About a month ago I asked a friend if he was using any automations as part of his daily work. In response, he said he hadn’t used much AI other than the obligatory chatbots, and that he felt behind. It made me think about what I take for granted in my own AI use, and really ignited my curiosity about how everyone else is using AI.
As a designer, what do you do in these circumstances? You ask people. So, I made a survey on how people use AI at work and how they feel about it. This survey was sent to friends and a few other social and professional groups that I’m in.

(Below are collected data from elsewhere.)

(** ** Finding a separator *)

Lemma numeral_lt base l : 0 < base -> numeral base l < base ^ Z.of_nat (length (digit_run base l)).
Proof. intros Hb. apply digits_value_bound; [done|apply digit_run_bound]. Qed.

Lemma numeral_length base l :
  1 < base -> numeric base l = true -> 0 <= numeral base l < base ^ Z.of_nat (length l).
Proof.
  intros Hb [_ Hd]%numeric_split. apply digit_run_numeric in Hd. rewrite <- Hd.
  split; [apply numeral_nonneg; lia|apply numeral_lt; lia].
Qed.

Lemma find_split c l i :
  find c l 0 = Some i ->
  l = substr 0 i l ++ c :: substr_from (S i) l /\ c ∉ substr 0 i l /\ length (substr 0 i l) = i.
Proof.
  rewrite find_0. intros Hf. pose proof (find_first_lt _ _ _ Hf) as Hlt.
  apply find_first_split in Hf as (d & Hl & Hd%is_char_true & Hf). subst d.
  unfold substr, substr_from. rewrite drop_0. split; [done|]. split.
  - intros Hin. rewrite Forall_forall in Hf. apply Hf in Hin. by apply is_char_false in Hin.
  - rewrite length_take. lia.
Qed.

Lemma find_app_parts c l1 l2 :
  c ∉ l1 -> find c (l1 ++ c :: l2) 0 = Some (length l1) /\
  substr 0 (length l1) (l1 ++ c :: l2) = l1 /\ substr_from (S (length l1)) (l1 ++ c :: l2) = l2.
Proof. intros Hc. by rewrite find_app, substr_prefix, substr_suffix. Qed.

Lemma numeric_no_char c l : numeric 10 l = true -> ~ (48 <= code c <= 57) -> c ∉ l.
Proof. intros Hn Hc. by apply not_in_digits; [apply numeric_Forall|]. Qed.

(** ** Digits *)

Lemma digit_char_range d : 0 <= d < 10 -> 48 <= code (digit_char d) <= 57.
Proof. intros Hd. unfold digit_char. rewrite code_char_of; lia. Qed.

Lemma two_digits_value a b :
  0 <= a < 10 -> 0 <= b < 10 ->
  numeric 10 [digit_char a; digit_char b] = true /\
  numeral 10 [digit_char a; digit_char b] = 10 * a + b.
Proof.
  intros Ha Hb. unfold numeric, numeral, is_digit_in, digits_value. cbn [digit_run forallb].
  rewrite !digit_of_digit_char by done. cbn [foldl]. split; [done|]. lia.
Qed.

Lemma decimal_digits_length fuel k n acc :
  0 <= n < 10 ^ Z.of_nat k -> (0 < k)%nat ->
  (length (decimal_digits fuel n acc) <= k + length acc)%nat.
Proof.
  revert k n acc. induction fuel as [|fuel IH]; intros k n acc Hn Hk; simpl; [lia|].
  destruct (Z.ltb_spec n 10); simpl; [lia|].
  destruct k as [|[|k]]; [lia|simpl in Hn; lia|].
  assert (0 <= n / 10 < 10 ^ Z.of_nat (S k)) as Hq.
  { rewrite (Nat2Z.inj_succ (S k)), Z.pow_succ_r in Hn by lia.
    split; [apply Z.div_pos; lia|]. apply Z.div_lt_upper_bound; lia. }
  specialize (IH (S k) (n / 10) (n mod 10 :: acc) Hq ltac:(lia)). simpl in IH. lia.
Qed.

Lemma to_decimal_length n k :
  0 <= n < 10 ^ Z.of_nat k -> (0 < k)%nat -> (1 <= length (to_decimal n) <= k)%nat.
Proof.
  intros Hn Hk. split.
  - unfold to_decimal. rewrite length_fmap. pose proof (decimal_digits_ne (Z.to_nat (Z.log2 n)) n []).
    destruct (decimal_digits _ n []); [done|simpl; lia].
  - unfold to_decimal. rewrite length_fmap.
    pose proof (decimal_digits_length (S (Z.to_nat (Z.log2 n))) k n [] Hn Hk) as H.
    cbn [length] in H. lia.
Qed.

(** ** Where the token loop stops *)

Section token_loop_rest.
Context {S R : Type}.

(** [fold_while], with the elements it did not visit. *)
Fixpoint fold_rest {A} (more : S -> bool) (body : A -> S -> step S R) (fs : list A) (state : S)
    : step (S * list A) R :=
  match fs with
  | [] => Next (state, [])
  | f :: rest =>
      if more state then
        match body f state with
        | Next state' => fold_rest more body rest state'
        | Return r => Return r
        end
      else Next (state, fs)
  end.

Lemma scan_tokens sep input pos :
  (pos <= length input)%nat ->
  (scan sep input pos <= length input)%nat /\
  tokens sep (drop (scan sep input pos) input) = tokens sep (drop pos input) /\
  (scan sep input pos = length input <-> tokens sep (drop pos input) = []).
Proof.
  intros Hpos. pose proof (prefix_length_le sep (drop pos input)) as Hle. rewrite length_drop in Hle.
  assert (scan sep input pos <= length input)%nat as Hs by (unfold scan; lia).
  assert (tokens sep (drop (scan sep input pos) input) = tokens sep (drop pos input)) as Ht
    by (rewrite (tokens_drop_front sep (drop pos input)), drop_drop; done).
  split; [done|]. split; [done|]. rewrite <- Ht. split.
  - intros He. by rewrite drop_ge by lia.
  - intros Hnil. destruct (decide (scan sep input pos = length input)) as [|Hne]; [done|exfalso].
    destruct (drop (scan sep input pos) input) as [|c l] eqn:D; [apply drop_nil_iff in D; lia|].
    assert (sep c = false) as Hc.
    { apply (drop_prefix_head sep (drop pos input) c l). rewrite drop_drop. apply D. }
    by rewrite tokens_cons in Hnil.
Qed.

Lemma token_loop_rest fuel sep more input pos (body : text -> S -> step S R) s :
  (length input < fuel + pos)%nat -> (pos <= length input)%nat ->
  match token_loop fuel sep more input pos body s with
  | Next (s', pos') =>
      (pos' <= length input)%nat /\
      fold_rest more body (tokens sep (drop pos input)) s = Next (s', tokens sep (drop pos' input))
  | Return r => fold_rest more body (tokens sep (drop pos input)) s = Return r
  end.
Proof.
  revert pos s. induction fuel as [|fuel IH]; intros pos s Hfuel Hpos; [lia|]. cbn [token_loop].
  destruct (scan_tokens sep input pos Hpos) as (Hs & Ht & He).
  destruct (Nat.ltb_spec pos (length input)) as [Hlt|Hge]; simpl;
    [|by rewrite drop_ge by lia].
  destruct (more s) eqn:Hm.
  - destruct (Nat.leb_spec (length input) (scan sep input pos)) as [Hle|Hgt].
    { split; [done|]. rewrite Ht. assert (tokens sep (drop pos input) = []) as -> by (apply He; lia).
      done. }
    rewrite <- Ht. destruct (drop (scan sep input pos) input) as [|c l] eqn:D.
    { apply drop_nil_iff in D. lia. }
    assert (Hc : sep c = false).
    { apply (drop_prefix_head sep (drop pos input) c l). rewrite drop_drop. apply D. }
    rewrite (tokens_cons sep c l Hc). cbn [fold_rest]. rewrite Hm.
    set (start := scan sep input pos) in *.
    set (k := prefix_length (fun c => negb (sep c)) (c :: l)) in *.
    assert (scan (fun c => negb (sep c)) input start = start + k)%nat as Hk.
    { unfold scan. by rewrite D. }
    pose proof (prefix_length_le (fun c => negb (sep c)) (c :: l)) as Hkl. fold k in Hkl.
    apply (f_equal length) in D as Hlen. rewrite length_drop in Hlen.
    assert (0 < k)%nat by (subst k; simpl; rewrite Hc; simpl; lia).
    assert (pos <= start)%nat by (subst start; unfold scan; lia).
    rewrite Hk. unfold substr. rewrite D. replace (start + k - start)%nat with k by lia.
    destruct (body _ s) as [s'|r]; [|done].
    specialize (IH (start + k)%nat s' ltac:(lia) ltac:(lia)).
    rewrite <- drop_drop, D in IH. apply IH.
  - split; [done|]. destruct (tokens sep (drop pos input)) as [|t ts]; [done|].
    cbn [fold_rest]. by rewrite Hm.
Qed.

Lemma each_token_rest sep more input (body : text -> S -> step S R) s :
  match each_token sep more input body s with
  | Next (s', pos) =>
      (pos <= length input)%nat /\
      fold_rest more body (tokens sep input) s = Next (s', tokens sep (drop pos input))
  | Return r => fold_rest more body (tokens sep input) s = Return r
  end.
Proof.
  pose proof (token_loop_rest (Datatypes.S (length input)) sep more input 0 body s) as H.
  rewrite drop_0 in H. apply H; lia.
Qed.

End token_loop_rest.

Lemma tokens_concat sep c ts :
  sep c = true -> Forall (fun t => t <> [] /\ Forall (fun c => sep c = false) t) ts ->
  tokens sep (concat (cons c <$> ts)) = ts.
Proof.
  intros Hc. induction 1 as [|t ts [Hne Ht] Hts IH]; [done|].
  change (concat (cons c <$> t :: ts)) with (c :: t ++ concat (cons c <$> ts)).
  rewrite tokens_skip by done. destruct ts as [|t' ts].
  - simpl. rewrite app_nil_r. by apply tokens_one.
  - change (concat (cons c <$> t' :: ts)) with (c :: t' ++ concat (cons c <$> ts)) in *.
    rewrite tokens_app by done. rewrite tokens_skip in IH by done. by rewrite IH.
Qed.

Lemma rfind_app_parts c l1 l2 :
  c ∉ l2 -> rfind c (l1 ++ c :: l2) = Some (length l1) /\
  substr 0 (length l1) (l1 ++ c :: l2) = l1 /\ substr_from (S (length l1)) (l1 ++ c :: l2) = l2.
Proof.
  intros Hc. split; [|by rewrite substr_prefix, substr_suffix].
  unfold rfind. apply find_last_app; [by apply is_char_true|].
  apply Forall_forall. intros d Hd. apply is_char_false. intros ->. done.
Qed.

Lemma not_in_spaced c ts :
  c <> " "%char -> Forall (fun t => c ∉ t) ts -> c ∉ concat (cons " "%char <$> ts).
Proof.
  intros Hc. induction 1 as [|t ts Ht _ IH]; [apply not_elem_of_nil|]. csimpl.
  rewrite not_elem_of_cons, not_elem_of_app. done.
Qed.

(** ** Fixed-width hexadecimal *)

(** The upper-case digit [printf("%X")] prints. *)
Definition hex_digit (d : Z) : ascii := char_of (if d <? 10 then 48 + d else 55 + d).

Fixpoint hex_text (n : nat) (v : Z) : text :=
  match n with
  | O => []
  | S n => hex_text n (v / 16) ++ [hex_digit (v mod 16)]
  end.

Lemma digit_of_hex_digit d : 0 <= d < 16 -> digit_of 16 (hex_digit d) = Some d.
Proof.
  intros Hd. assert (d ∈ seqZ 0 16) as Hin by (apply elem_of_seqZ; lia).
  assert (Forall (fun d => digit_of 16 (hex_digit d) = Some d) (seqZ 0 16)) as H by by_compute.
  rewrite Forall_forall in H. by apply H.
Qed.

Lemma hex_text_length n v : length (hex_text n v) = n.
Proof. revert v. induction n as [|n IH]; intros v; simpl; [done|]. rewrite length_app, IH. simpl. lia. Qed.

Lemma hex_text_digits n v :
  0 <= v -> forallb (is_digit_in 16) (hex_text n v) = true /\
  numeral 16 (hex_text n v) = v mod 16 ^ Z.of_nat n.
Proof.
  revert v. induction n as [|n IH]; intros v Hv.
  { simpl. by rewrite Z.mod_1_r. }
  destruct (IH (v / 16)) as [Hd Hn]; [apply Z.div_pos; lia|].
  pose proof (digit_of_hex_digit (v mod 16) ltac:(apply Z.mod_pos_bound; lia)) as Hx.
  cbn [hex_text]. split.
  - rewrite forallb_app, Hd. simpl. unfold is_digit_in. by rewrite Hx.
  - unfold numeral in *. rewrite digit_run_app by done. cbn [digit_run]. rewrite Hx, digits_value_app, Hn.
    assert (digits_value 16 [v mod 16] = v mod 16) as ->
      by (unfold digits_value; cbn [foldl]; ring).
    change (16 ^ Z.of_nat (length [v mod 16])) with 16.
    rewrite Nat2Z.inj_succ, Z.pow_succ_r, (Z.rem_mul_r v 16) by lia. lia.
Qed.

Lemma hex_text_numeric n v :
  0 <= v < 16 ^ Z.of_nat n -> (0 < n)%nat ->
  numeric 16 (hex_text n v) = true /\ numeral 16 (hex_text n v) = v.
Proof.
  intros Hv Hn. destruct (hex_text_digits n v) as [Hd Hx]; [lia|]. split.
  - apply numeric_split. split; [|done]. intros H. apply (f_equal length) in H.
    rewrite hex_text_length in H. simpl in H. lia.
  - rewrite Hx. apply Z.mod_small. lia.
Qed.

Definition hex_char (c : ascii) : Prop := 48 <= code c <= 57 \/ 65 <= code c <= 70.

Lemma hex_text_chars n v : 0 <= v -> Forall hex_char (hex_text n v).
Proof.
  revert v. induction n as [|n IH]; intros v Hv; simpl; [constructor|].
  apply Forall_app. split; [apply IH, Z.div_pos; lia|]. constructor; [|constructor].
  pose proof (Z.mod_pos_bound v 16 ltac:(lia)). unfold hex_char, hex_digit.
  destruct (Z.ltb_spec (v mod 16) 10); rewrite code_char_of by lia; lia.
Qed.

Lemma hex_chars_no l c : Forall hex_char l -> ~ hex_char c -> c ∉ l.
Proof. rewrite Forall_forall. intros H Hc Hin. by apply Hc, H. Qed.

(** ** The parts between separators *)

Lemma split_at_find separator l :
  split_at separator l =
  match find_first (is_char separator) l with
  | None => [l]
  | Some i => take i l :: split_at separator (drop (S i) l)
  end.
Proof.
  induction l as [|c l IH]; [done|]. cbn [split_at find_first]. destruct (is_char separator c); [done|].
  rewrite IH. destruct (find_first (is_char separator) l); done.
Qed.

Lemma split_at_app separator f l :
  separator ∉ f -> split_at separator (f ++ separator :: l) = f :: split_at separator l.
Proof.
  intros Hf. rewrite split_at_find. pose proof (find_app separator f l Hf) as H. rewrite find_0 in H.
  rewrite H, take_app_length. f_equal. f_equal.
  change (separator :: l) with ([separator] ++ l). rewrite app_assoc, drop_app_length'; [done|].
  rewrite length_app. simpl. lia.
Qed.

Lemma split_at_none separator f : separator ∉ f -> split_at separator f = [f].
Proof.
  intros Hf. rewrite split_at_find. pose proof (find_none separator f Hf) as H. rewrite find_0 in H. by rewrite H.
Qed.

Lemma split_at_clean separator l : Forall (fun f => separator ∉ f) (split_at separator l).
Proof.
  induction l as [|c l IH]; [repeat constructor; apply not_elem_of_nil|]. cbn [split_at].
  destruct (is_char separator c) eqn:E; [constructor; [apply not_elem_of_nil|done]|].
  apply is_char_false in E. destruct (split_at separator l) as [|f fs].
  - repeat constructor. by rewrite list_elem_of_singleton.
  - apply Forall_cons in IH as [Hf Hfs]. constructor; [|done]. by rewrite not_elem_of_cons.
Qed.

107 people took the survey. High level findings: people are using a lot of AI at work, and AI replaces or augments the main work that they do. Respondents like it, and most surprisingly, software engineers who use AI to do a lot of their core work still think using AI makes them more valuable. One caveat is that these respondents are AI enthusiasts, so if anything these numbers are the current ceiling, not the average. Here are the full results:
A note on methodology and my own AI use
This being a survey about AI, I wanted to be really cognizant about how I use AI in this process. Overall, the start to finish took over a month. A few days to write the survey. One week of procrastination. A little over two weeks of result collection, and about a week of result analysis.
The initial survey was written in conjunction with Claude. I penned down a very rough first draft, fleshed out the structure with Claude, and iterated question by question until we got it tight. I knew from the beginning that the survey needed to be 15 questions or less, so the main decision points were making sure each question pulled its own weight, and balancing the types of questions so I got both comparable data points and rich insights.
An important precursor to analyzing the results was registering my hypotheses. I knew that once I set eyes on the results my “findings” would be colored, so it was important to figure out what I expected. From the initial survey I got Claude to ask me a bunch of questions about my expectations. I answered each one of them and registered what I thought the answers would be. The results turned out pretty much in line with the hypotheses, differing in magnitude, with the exception of the finding above where the people who do their core work with AI still find that using AI makes them more valuable.
Analyzing the results took a few passes. The first was making sense of all the quantitative responses. My tool of choice for this is Jupyter notebook, and I used Codex and Copilot to help build most of the notebook out. I first graphed out every question, then broke each one down by demographics.
Once I was satisfied with all the quant data, I then took a pass on the qualitative ones. I first read them individually to get a sense of what the overall picture looked like. Then, with Claude, we coded the rows together. This was an iterative process of asking Claude to come up with the code book, me going through row by row to see if it fit, and iterating with Claude to refine both the coding and the code book. I thought this would be easy with AI; it was easier, but it was also tedious. To finish off, the transformed data was brought back into Jupyter and graphed.
When everything was done, I looked through all the graphs and wrote down everything that stood out to me. After that, I handed an AI all the data and my findings, and fleshed them out. I ended up with about 3 pages of bullet points.
To construct the final deck you see above, I first highlighted the most compelling findings and then worked with Claude to construct a narrative arc for a presentation. The deck was created in Google Slides by hand, alas. The charts were created in Google Sheets with data extracted from the source worksheet by Cowork.
It was fun, interesting, and ended up being a lot more work than I had expected. I would say that I benefitted immensely from having AI as a collaborator on both the thinking and the tedium of this exercise. AI is not always or even often right, but by having it give me something to edit and start from, it has made it easier to keep making progress. Without AI, I wouldn’t have been able to achieve the amount of rigor, and frankly just spend the amount of time and effort on a project like this.
So was my friend right about being behind? Depends on who he compares himself against. Yes if it’s against the bleeding edge of AI adoption. And an empathetic no, because managing humans is not something AI is good at.